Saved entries
-----

(** * Mighty Hike plotter: timing model, registry and result extraction

    A shallow embedding of [main.py]: the duration formatting, the [Person]
    timing model, the [People] registry and the two-stage page extraction,
    with the properties of the specification stated against them.

    Python values are modelled as follows: [int] is [Z]; [str] is [string]
    (characters are bytes, so the case mapping below is the ASCII one);
    an exception is a constructor of [exception] and code that can raise
    returns a [result]; the keyword dictionary is a [gmap string value]. *)

From Stdlib Require Import ZArith Lia List Ascii String DecimalString.
From Stdlib Require Import Sorting.Permutation Sorting.Sorted.
From stdpp Require Import base gmap list strings.

Import ListNotations.
Local Open Scope string_scope.
Local Open Scope list_scope.
Local Open Scope Z_scope.

(** ** Exceptions and the result monad *)

(** The subclasses of [Exception] that the program can meet. *)
Inductive exception : Type :=
| AttributeError
| IndexError
| KeyError
| TypeError
| ValueError
| RequestException
| RuntimeError (msg : string).

Inductive result (A : Type) : Type :=
| Ok (a : A)
| Raise (e : exception).

Arguments Ok {A} a.
Arguments Raise {A} e.

#[global] Instance result_ret : MRet result := fun A a => Ok a.

#[global] Instance result_bind : MBind result := fun A B k r =>
  match r with
  | Ok a => k a
  | Raise e => Raise e
  end.

Definition is_ok {A : Type} (r : result A) : bool :=
  match r with Ok _ => true | Raise _ => false end.

(** [try: ... except Exception as e: raise h e]. *)
Definition try_except {A : Type} (r : result A) (h : exception -> exception)
  : result A :=
  match r with
  | Ok a => Ok a
  | Raise e => Raise (h e)
  end.
(** * Event-based risk aggregation (openquake/calculators/event_based_risk.py)

    A shallow embedding of the aggregation engine of the event based risk
    calculator: the per-task aggregator ([_aggregate], [event_based_risk]),
    the epsilon sources ([EpsilonMatrix0], [EpsilonMatrix1]), the task
    distributor and reducer ([EbriskCalculator]) and the post-calculator
    ([EbrPostCalculator]).

    Conventions.
    - A Python exception is the result [None] of a function into [option].
      The two places where the model does not follow numpy, and returns
      [None] too, are stated at the definitions ([seed_array],
      [aggregate_asset]): what is proved of a result holds of the inputs
      the model covers.
    - numpy arrays are lists (a matrix is a list of rows); the element type
      of the float arrays is abstract, see [Arith], and is instantiated with
      IEEE binary32 ([numpy.float32]) where concrete values are computed.
    - Python dictionaries and the HDF5 datastore are finite maps ([gmap]).
    - Collaborators that live outside this module (the risk model, the
      curve builders, the statistics builder, the block splitter, numpy's
      random generator) are parameters. *)

From Stdlib Require Import ZArith SpecFloat.
From stdpp Require Import gmap strings list fin_maps sorting.

Local Open Scope string_scope.
Local Open Scope list_scope.
Local Open Scope nat_scope.

(** ** Arithmetic of the float arrays *)

(** The operations the module applies to array elements: the literal [0]
    of [numpy.zeros], [+] (of [+=] and [sum]), [*] and the test [x > 0]. *)
Class Arith (F : Type) := {
  fzero : F;
  fadd : F -> F -> F;
  fmul : F -> F -> F;
  fgt0 : F -> bool
}.

(** IEEE 754 binary32, the [F32 = numpy.float32] of the module, rounding to
    nearest even. *)
Module Binary32.
Definition prec : Z := 24%Z.
Definition emax : Z := 128%Z.
Definition f32 : Type := spec_float.
Definition zero : f32 := S754_zero false.
Definition add : f32 -> f32 -> f32 := SFadd prec emax.
Definition mul : f32 -> f32 -> f32 := SFmul prec emax.
Definition div : f32 -> f32 -> f32 := SFdiv prec emax.
(** [x > 0], false on NaN *)
Definition gt0 (x : f32) : bool := SFltb zero x.
(** the binary32 value nearest to the integer [z] *)
Definition of_Z (z : Z) : f32 := binary_normalize prec emax z 0%Z false.
(** the binary32 value nearest to [n / d], as a decimal literal is read *)
Definition of_ratio (n d : Z) : f32 := div (of_Z n) (of_Z d).
End Binary32.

-----

The word "prec" appears on some lines of the data above; say how many such lines there are, with nothing else.

5